* [Try it]: Find the line with "value : bytes)" in the entries below, then reproduce it and every line after it down to and including the line with "(op : IncrEx)", exactly.

* [Exercise materials]:
(* ===== verification/McEncode.v ===== *)
(** [vash-proto/src/memcached/encode.rs]: rendering replies.  An encoder takes
    the buffer written so far and returns it with the reply appended. *)

From S2P Require Import Prelude Bytes Text Core Record Glob Clock Arith Command Mc.

Definition MC_VERSION : bytes := bs "1.6.38-vash".

Definition RETRIEVAL_END : bytes := bs "END" ++ CRLF.

Definition STORED : bytes := bs "STORED" ++ CRLF.

(** [DumpStyle::ACK], [DumpStyle::terminator]. *)
Definition DUMP_ACK : bytes := bs "OK" ++ CRLF.

Definition terminator (style : DumpStyle) : bytes :=
  match style with DumpStyle_Meta => bs "END" ++ CRLF | DumpStyle_Mg => bs "EN" ++ CRLF end.

Definition mc_encode_error (out : bytes) (kind : ErrorKind) : bytes :=
  match kind with
  | Kind_Error => out ++ bs "ERROR" ++ CRLF
  | Kind_Client detail => out ++ bs "CLIENT_ERROR " ++ bs detail ++ CRLF
  | Kind_Server detail => out ++ bs "SERVER_ERROR " ++ bs detail ++ CRLF
  end.

Definition stat_lines (out : bytes) (entries : list (bytes * bytes)) : bytes :=
  foldl (fun out '(name, value) => out ++ bs "STAT " ++ name ++ [SPACE] ++ value ++ CRLF) out entries.

(** ** Dumps *)

Inductive Percent : Type := Percent_Encoded | Percent_Literal.

#[global] Instance Percent_eq_dec : EqDecision Percent.
Proof. solve_decision. Defined.

Definition HEX : bytes := bs "0123456789ABCDEF".

Definition PERCENT : byte := "%"%byte.

Definition is_literal (percent : Percent) (b : byte) : bool :=
  in_range 33 126 b && (negb (bool_decide (b = PERCENT)) || bool_decide (percent = Percent_Literal)).

Definition hex_digit (n : Z) : byte := nth (Z.to_nat n) HEX "0"%byte.

Definition uriencode (percent : Percent) (key : bytes) : bytes :=
  concat ((fun b => if is_literal percent b then [b]
                    else [PERCENT; hex_digit (Z.shiftr (byte_val b) 4); hex_digit (Z.land (byte_val b) 15)]) <$> key).

(** [Some(NEVER) | None], the deadline that is not shown. *)
Definition never_expires (expires_at_ms : option Z) : bool :=
  match expires_at_ms with Some at_ms => at_ms =? NEVER | None => true end.

Definition cachedump_line (out : bytes) (entry : ListEntry) : bytes :=
  out ++ bs "ITEM " ++ uriencode Percent_Literal (le_name entry) ++ bs " [0 b; "
  ++ (if never_expires (le_expires_at_ms entry) then bs "0"
      else u64_text (default 0 (le_expires_at_ms entry) / 1000))
  ++ bs " s]" ++ CRLF.

Definition dump_line (out : bytes) (style : DumpStyle) (entry : ListEntry) : bytes :=
  match style with
  | DumpStyle_Mg => out ++ bs "mg " ++ uriencode Percent_Literal (le_name entry) ++ CRLF
  | DumpStyle_Meta =>
      out ++ bs "key=" ++ uriencode Percent_Encoded (le_name entry) ++ bs " exp="
      ++ (if never_expires (le_expires_at_ms entry) then bs "-1"
          else u64_text (default 0 (le_expires_at_ms entry) / 1000))
      ++ bs " cas=" ++ u64_text (le_version entry) ++ bs " cls=" ++ DUMP_CLASS ++ [SPACE; LF]
  end.

(** ** Replies *)

Section Encode.
Context {FT : FloatText}.
Variable now_ms : Z.

Definition encode_value_line (out : bytes) (with_cas : bool) (key : bytes) (value : Value) : bytes :=
  out ++ bs "VALUE " ++ key ++ [SPACE] ++ u64_text (v_mc_flags value) ++ [SPACE] ++ u64_text (len (v_data value))
  ++ (if with_cas then [SPACE] ++ u64_text (v_cas value) else []) ++ CRLF ++ v_data value ++ CRLF.

Definition encode_retrieval (out : bytes) (with_cas : bool) (command : Command) (reply : Reply) : bytes :=
  let keys := match command with
              | Cmd_GetMany keys | Cmd_GetAndTouch keys _ => KeyList_as_slice keys
              | _ => []
              end in
  let lines := match reply with
               | Reply_Values values =>
                   foldl (fun out '(key, value) =>
                       match value with Some value => encode_value_line out with_cas key value | None => out end)
                     out (zip keys values)
               | _ => out
               end in
  lines ++ RETRIEVAL_END.

Definition command_key (command : Command) : option bytes :=
  match command with
  | Cmd_Get key | Cmd_Delete key | Cmd_Touch key _ => Some key
  | Cmd_Arithmetic op => Some (ar_key op)
  | Cmd_Set set => Some (s_key set)
  | Cmd_GetAndTouch keys _ | Cmd_GetMany keys => head (KeyList_as_slice keys)
  | _ => None
  end.

Definition write_key_and_opaque (out : bytes) (flags : MetaFlags) (command : Command) : bytes :=
  let out := if mf_key flags
             then match command_key command with Some key => out ++ bs " k" ++ key | None => out end
             else out in
  match mf_opaque flags with Some opaque => out ++ bs " O" ++ opaque | None => out end.

(** The clock is read when the remaining time is asked for. *)
Definition write_return_flags (out : bytes) (flags : MetaFlags) (command : Command) (value : option Value) : bytes :=
  let out :=
    match value with
    | Some value =>
        let out := if mf_client_flags flags then out ++ bs " f" ++ u64_text (v_mc_flags value) else out in
        let out := if mf_size flags then out ++ bs " s" ++ u64_text (len (v_data value)) else out in
        let out := if mf_cas flags then out ++ bs " c" ++ u64_text (v_cas value) else out in
        if mf_ttl flags then out ++ bs " t" ++ i64_text (default (-1) (remaining_ttl_secs value now_ms)) else out
    | None => out
    end in
  write_key_and_opaque out flags command.

Definition encode_meta_get_hit (out : bytes) (flags : MetaFlags) (command : Command) (value : Value) : bytes :=
  let out := if mf_value flags then out ++ bs "VA " ++ u64_text (len (v_data value)) else out ++ bs "HD" in
  let out := write_return_flags out flags command (Some value) ++ CRLF in
  if mf_value flags then out ++ v_data value ++ CRLF else out.

Definition encode_meta (out : bytes) (style : MetaStyle) (command : Command) (reply : Reply) : bytes :=
  match style with
  | Meta_NoOp => out ++ bs "MN" ++ CRLF
  | Meta_Get flags =>
      let value := match reply with
                   | Reply_Value value => Some value
                   | Reply_Values values => mjoin (head values)
                   | _ => None
                   end in
      match value with
      | None => out ++ bs "EN" ++ CRLF
      | Some value => encode_meta_get_hit out flags command value
      end
  | Meta_Set flags =>
      let out :=
        match reply with
        | Reply_Stored (Stored_Stored cas) =>
            let out := out ++ bs "HD" in
            let out := if mf_cas flags then out ++ bs " c" ++ u64_text cas else out in
            write_key_and_opaque out flags command
        | Reply_Stored Stored_NotStored => out ++ bs "NS"
        | Reply_Stored Stored_Exists => out ++ bs "EX"
        | Reply_Stored Stored_NotFound | Reply_NotFound => out ++ bs "NF"
        | _ => out ++ bs "SERVER_ERROR unexpected reply"
        end in
      out ++ CRLF
  | Meta_Delete flags =>
      let out :=
        match reply with
        | Reply_Deleted | Reply_Invalidated true => write_key_and_opaque (out ++ bs "HD") flags command
        | _ => out ++ bs "NF"
        end in
      out ++ CRLF
  | Meta_Arithmetic flags =>
      match reply with
      | Reply_Arithmetic applied =>
          let text := to_text (ap_value applied) in
          let out :=
            if mf_value flags
            then write_key_and_opaque (out ++ bs "VA " ++ u64_text (len text)) flags command ++ CRLF ++ text
            else write_key_and_opaque (out ++ bs "HD") flags command in
          out ++ CRLF
      | _ => out ++ bs "NF" ++ CRLF
      end
  | Meta_Debug =>
      match reply with
      | Reply_Value value =>
          out ++ bs "ME " ++ default [] (command_key command) ++ bs " cas=" ++ u64_text (v_cas value)
          ++ bs " size=" ++ u64_text (len (v_data value)) ++ bs " fetch=yes" ++ CRLF
      | _ => out ++ bs "EN" ++ CRLF
      end
  end.

Definition storage_line (reply : Reply) : bytes :=
  match reply with
  | Reply_Stored (Stored_Stored _) => bs "STORED" ++ CRLF
  | Reply_Stored Stored_NotStored => bs "NOT_STORED" ++ CRLF
  | Reply_Stored Stored_Exists => bs "EXISTS" ++ CRLF
  | Reply_Stored Stored_NotFound | Reply_NotFound => bs "NOT_FOUND" ++ CRLF
  | _ => bs "SERVER_ERROR unexpected reply" ++ CRLF
  end.

(** [encode]. *)
Definition mc_encode (out : bytes) (style : ResponseStyle) (command : Command) (reply : Reply) : bytes :=
  match style with
  | Style_Retrieval with_cas => encode_retrieval out with_cas command reply
  | Style_Storage => out ++ storage_line reply
  | Style_Deleted =>
      out ++ match reply with
             | Reply_Deleted | Reply_Invalidated true => bs "DELETED" ++ CRLF
             | _ => bs "NOT_FOUND" ++ CRLF
             end
  | Style_Touched =>
      out ++ match reply with Reply_Touched => bs "TOUCHED" ++ CRLF | _ => bs "NOT_FOUND" ++ CRLF end
  | Style_Counter =>
      match reply with
      | Reply_Arithmetic applied => out ++ to_text (ap_value applied) ++ CRLF
      | _ => out ++ bs "NOT_FOUND" ++ CRLF
      end
  | Style_Ok => out ++ bs "OK" ++ CRLF
  | Style_Version => out ++ bs "VERSION " ++ MC_VERSION ++ CRLF
  | Style_Stats _ =>
      let out := match reply with Reply_Stats entries => stat_lines out entries | _ => out end in
      out ++ bs "END" ++ CRLF
  | Style_Quit => out
  | Style_Meta meta => encode_meta out meta command reply
  | Style_Dump dump => out ++ terminator (du_style dump)
  | Style_CacheDump _ => out ++ bs "END" ++ CRLF
  end.

End Encode.
(** A request a client writes is the request the server reads: whatever
    bytes the data block holds and whatever follows, a well-formed command of
    the classic grammar rendered as one line - and its block - parses as that
    very command, takes exactly the bytes it was rendered as, asks for no reply
    exactly when that was said, and is answered in its own style. *)
Theorem mc_request_roundtrip c noreply rest :
  mc_command c -> sayable c noreply ->
  exists verb args data style,
    mc_request c noreply = Some (verb, args, data, style)
    /\ let request := request_bytes verb args data in
       mc_parse (request ++ rest) = Ok (Mc_Command (mkParsed c (length request) noreply style)).
Proof.
  destruct c; try done; intros Hc Hs.
  - (* GetMany *) destruct Hs as [-> (first & more & ->)]. destruct Hc as [Hk Hl]. rewrite key_list_slice in Hk, Hl.
    do 4 eexists. split; [reflexivity|]. rewrite key_list_slice. apply line_parsed; [done|by tokens|].
    by_verb. by rewrite parse_own_keys by (done || lia).
  - (* Set *) do 4 eexists. split; [reflexivity|]. by apply set_parsed.
  - (* Delete *) do 4 eexists. split; [reflexivity|]. apply line_parsed; [done|by tokens|].
    by_verb. rewrite parse_own_key by done. cbn [mbind Result_bind]. by rewrite noreply_found.
  - (* Touch *) destruct Hc as [Hk Ht]. do 4 eexists. split; [reflexivity|]. apply line_parsed; [done|by tokens|].
    by_verb. rewrite parse_own_key by done. cbn [mbind Result_bind head tail]. rewrite parse_own_exptime by done.
    cbn [mbind Result_bind]. by rewrite noreply_found.
  - (* DeleteByTag *) destruct Hs. do 4 eexists. split; [reflexivity|]. apply line_parsed; [done| |].
    + apply Forall_cons. split; [fixed_token|]. apply (noreply_args [tag]), Forall_singleton. by apply tag_token.
    + by_verb. cbn [ok_or mbind Result_bind]. unfold mc_command, mc_tag in Hc.
      rewrite (proj2 (Z.eqb_neq _ _)), (proj2 (Z.ltb_ge _ _)) by lia. cbn [orb]. by rewrite noreply_found.
  - (* Flush *) do 4 eexists. split; [reflexivity|]. apply line_parsed; [done|by tokens|]. by_verb. by rewrite noreply_found.
  - (* GetAndTouch *) destruct Hs as [-> (first & more & ->)]. destruct Hc as [[Hk Hl] Ht]. rewrite key_list_slice in Hk, Hl.
    do 4 eexists. split; [reflexivity|]. rewrite key_list_slice. apply line_parsed; [done|by tokens|].
    by_verb. rewrite parse_own_exptime by done. cbn [mbind Result_bind]. by rewrite parse_own_keys by (done || lia).
  - (* Arithmetic *) destruct Hc as (key & delta & decrement & -> & Hk & Hd).
    do 4 eexists. split; [reflexivity|]. cbn [ar_key Arithmetic_counter].
    apply line_parsed; [by destruct decrement|destruct decrement; by tokens|].
    destruct decrement; by_verb; rewrite parse_own_key by done; cbn [mbind Result_bind opt_u64 option_bind head tail];
      rewrite number_u64 by done; cbn [ok_or mbind Result_bind]; by rewrite noreply_found.
  - (* Version *) cbn in Hs. subst. do 4 eexists. split; [reflexivity|]. apply line_parsed; [done|by tokens|by by_verb].
  - (* Quit *) cbn in Hs. subst. do 4 eexists. split; [reflexivity|]. apply line_parsed; [done|by tokens|by by_verb].
Qed.
(* ===== verification/RespCommand.v ===== *)
(** [vash-proto/src/resp/command.rs]: the commands of the Redis dialect and the
    parser that produces them from framed arguments; and the sections of [INFO]
    ([encode.rs]), which a command carries. *)

From S2P Require Import Prelude Bytes Text Core Record Glob Tags Command Arith Resp.

#[local] Delimit Scope string_scope with str.

(** ** encode.rs: the sections of INFO *)

Inductive Section_ : Type :=
| Sec_Server | Sec_Clients | Sec_Memory | Sec_Persistence | Sec_Stats
| Sec_Replication | Sec_Cluster | Sec_Keyspace | Sec_Vash.

#[global] Instance Section__eq_dec : EqDecision Section_.
Proof. solve_decision. Defined.

Definition ALL_SECTIONS : list Section_ :=
  [Sec_Server; Sec_Clients; Sec_Memory; Sec_Persistence; Sec_Stats;
   Sec_Replication; Sec_Cluster; Sec_Keyspace; Sec_Vash].

Definition title (s : Section_) : bytes :=
  match s with
  | Sec_Server => bs "Server"
  | Sec_Clients => bs "Clients"
  | Sec_Memory => bs "Memory"
  | Sec_Persistence => bs "Persistence"
  | Sec_Stats => bs "Stats"
  | Sec_Replication => bs "Replication"
  | Sec_Cluster => bs "Cluster"
  | Sec_Keyspace => bs "Keyspace"
  | Sec_Vash => bs "Vash"
  end.

(** [section as u16]. *)
Definition section_index (s : Section_) : Z :=
  match s with
  | Sec_Server => 0 | Sec_Clients => 1 | Sec_Memory => 2 | Sec_Persistence => 3 | Sec_Stats => 4
  | Sec_Replication => 5 | Sec_Cluster => 6 | Sec_Keyspace => 7 | Sec_Vash => 8
  end.

(** [u8::to_ascii_uppercase]. *)
Definition ascii_upper (b : byte) : byte :=
  if in_range 97 122 b then byte_of (byte_val b - 32) else b.

(** [eq_ignore_ascii_case], also [command::eq]. *)
Definition eq_ignore_case (token name : bytes) : bool :=
  bool_decide (ascii_upper <$> token = ascii_upper <$> name).

(** [Sections]: a [u16] bit mask. *)
Definition Sections := Z.

Definition SECTIONS_NONE : Sections := 0.
Definition SECTIONS_DEFAULT : Sections := 255.
Definition SECTIONS_ALL : Sections := 511.

Definition section_named (name : bytes) : option Section_ :=
  head (filter (fun s => eq_ignore_case name (title s) = true) ALL_SECTIONS).

Definition sections_with (sections : Sections) (s : Section_) : Sections :=
  Z.lor sections (Z.shiftl 1 (section_index s)).

Definition sections_contain (sections : Sections) (s : Section_) : bool :=
  negb (Z.land sections (Z.shiftl 1 (section_index s)) =? 0).

(** ** Data *)

Definition MAX_VERB_LEN : Z := 16.

Definition upper_verb (raw : bytes) : bytes :=
  if MAX_VERB_LEN <? len raw then [] else ascii_upper <$> raw.

(** A name and a secret as presented. *)
Record WireCredential := mkWireCredential { wc_name : option bytes; wc_secret : bytes }.

Inductive RespNumber : Type :=
| RNum_Int (v : Z)
| RNum_Float (v : f64).

Inductive Condition : Type := Cond_Always | Cond_IfAbsent | Cond_IfPresent.

#[global] Instance Condition_eq_dec : EqDecision Condition.
Proof. solve_decision. Defined.

Inductive ExpireCondition : Type :=
| Expire_Always | Expire_IfPersistent | Expire_IfVolatile | Expire_IfLater | Expire_IfEarlier.

#[global] Instance ExpireCondition_eq_dec : EqDecision ExpireCondition.
Proof. solve_decision. Defined.

(** In milliseconds. *)
Inductive Expiry : Type :=
| Expiry_Unset
| Expiry_After (millis : Z)
| Expiry_At (millis : Z)
| Expiry_Keep
| Expiry_Persist.

#[global] Instance Expiry_eq_dec : EqDecision Expiry.
Proof. solve_decision. Defined.

Record RespSet := mkRespSet {
  rs_key : bytes;
  rs_value : bytes;
  rs_condition : Condition;
  rs_expiry : Expiry;
  rs_return_previous : bool;
  rs_tags : list bytes;
  rs_tagged : bool
}.

Record IncrEx := mkIncrEx {
  ix_key : bytes;
  ix_delta : RespNumber;
  ix_lower : option RespNumber;
  ix_upper : option RespNumber;
  ix_saturate : bool;
  ix_expiry : option Expiry;
  ix_only_if_persistent : bool
}.

Record Scan := mkScan { sc_token : Z; sc_pattern : bytes; sc_count : Z; sc_only_strings : bool }.

Inductive SlowlogSub : Type :=
| Slowlog_Get (count : option Z)
| Slowlog_Len
| Slowlog_Reset
| Slowlog_Help.

Inductive RespCommand : Type :=
| RC_Hello (version : option Z) (auth : option WireCredential)
| RC_Ping (message : option bytes)
| RC_Quit
| RC_Auth (credential : WireCredential)
| RC_Get (key : bytes)
| RC_Set (set : RespSet)
| RC_Delete (keys : list bytes)
| RC_MGet (keys : list bytes)
| RC_MSet (pairs : list (bytes * bytes))
| RC_MSetEx (pairs : list (bytes * bytes)) (condition : Condition) (expiry : Expiry)
    (tags : list bytes) (tagged : bool)
| RC_Exists (keys : list bytes)
| RC_Type (key : bytes)
| RC_Append (key value : bytes)
| RC_DelByTag (tags : list bytes)
| RC_Expire (key : bytes) (expiry : Expiry) (condition : ExpireCondition)
| RC_Persist (key : bytes)
| RC_Ttl (key : bytes)
| RC_Incr (key : bytes) (delta : RespNumber)
| RC_IncrEx (op : IncrEx)
| RC_Scan (scan : Scan)
| RC_Info (sections : Sections)
| RC_Slowlog (sub : SlowlogSub).

Record RespParsed := mkRespParsed { rp_command : RespCommand; rp_consumed : nat }.

Inductive RespOutcome : Type := Resp_Incomplete | Resp_Command (parsed : RespParsed).

Abbreviation RParse A := (Result RespError A).

(** ** Shared rules *)

Section Parse.
Context {FT : FloatText}.
Variable consumed : nat.

Definition fail {A} (reply : ErrorReply) : RParse A := Err (Resp_Recoverable reply consumed).

(** [.ok_or_else(|| fail(reply))]. *)
Definition or_fail {A} (o : option A) (reply : ErrorReply) : RParse A :=
  ok_or o (Resp_Recoverable reply consumed).

Definition exactly (args : list bytes) (count : nat) (name : String.string) : RParse (list bytes) :=
  if negb (length args =? count)%nat then fail (Er_WrongArity name) else Ok args.

Definition at_least (args : list bytes) (count : nat) (name : String.string) : RParse (list bytes) :=
  if (length args <? count)%nat then fail (Er_WrongArity name) else Ok args.

(** [args[i]]. *)
Definition arg (args : list bytes) (i : nat) : RParse bytes :=
  expect (args !! i) "index out of bounds"%str.

(** [pairs]: chunks of two, a remainder dropped. *)
Fixpoint pairs_of (flat : list bytes) : list (bytes * bytes) :=
  match flat with
  | key :: value :: rest => (key, value) :: pairs_of rest
  | _ => []
  end.

Definition as_float (number : RespNumber) : f64 :=
  match number with RNum_Int value => f64_of_int value | RNum_Float value => value end.

(** ** The option cursor

    A cursor is the list of the tokens left to it; [Options::next] takes the
    head, and a step takes what arguments its option has. *)

Definition option_argument (tokens : list bytes) : RParse (bytes * list bytes) :=
  match tokens with
  | token :: tokens' => Ok (token, tokens')
  | [] => fail SYNTAX
  end.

* [Your solution]:
| RC_Append (key value : bytes)
| RC_DelByTag (tags : list bytes)
| RC_Expire (key : bytes) (expiry : Expiry) (condition : ExpireCondition)
| RC_Persist (key : bytes)
| RC_Ttl (key : bytes)
| RC_Incr (key : bytes) (delta : RespNumber)
| RC_IncrEx (op : IncrEx)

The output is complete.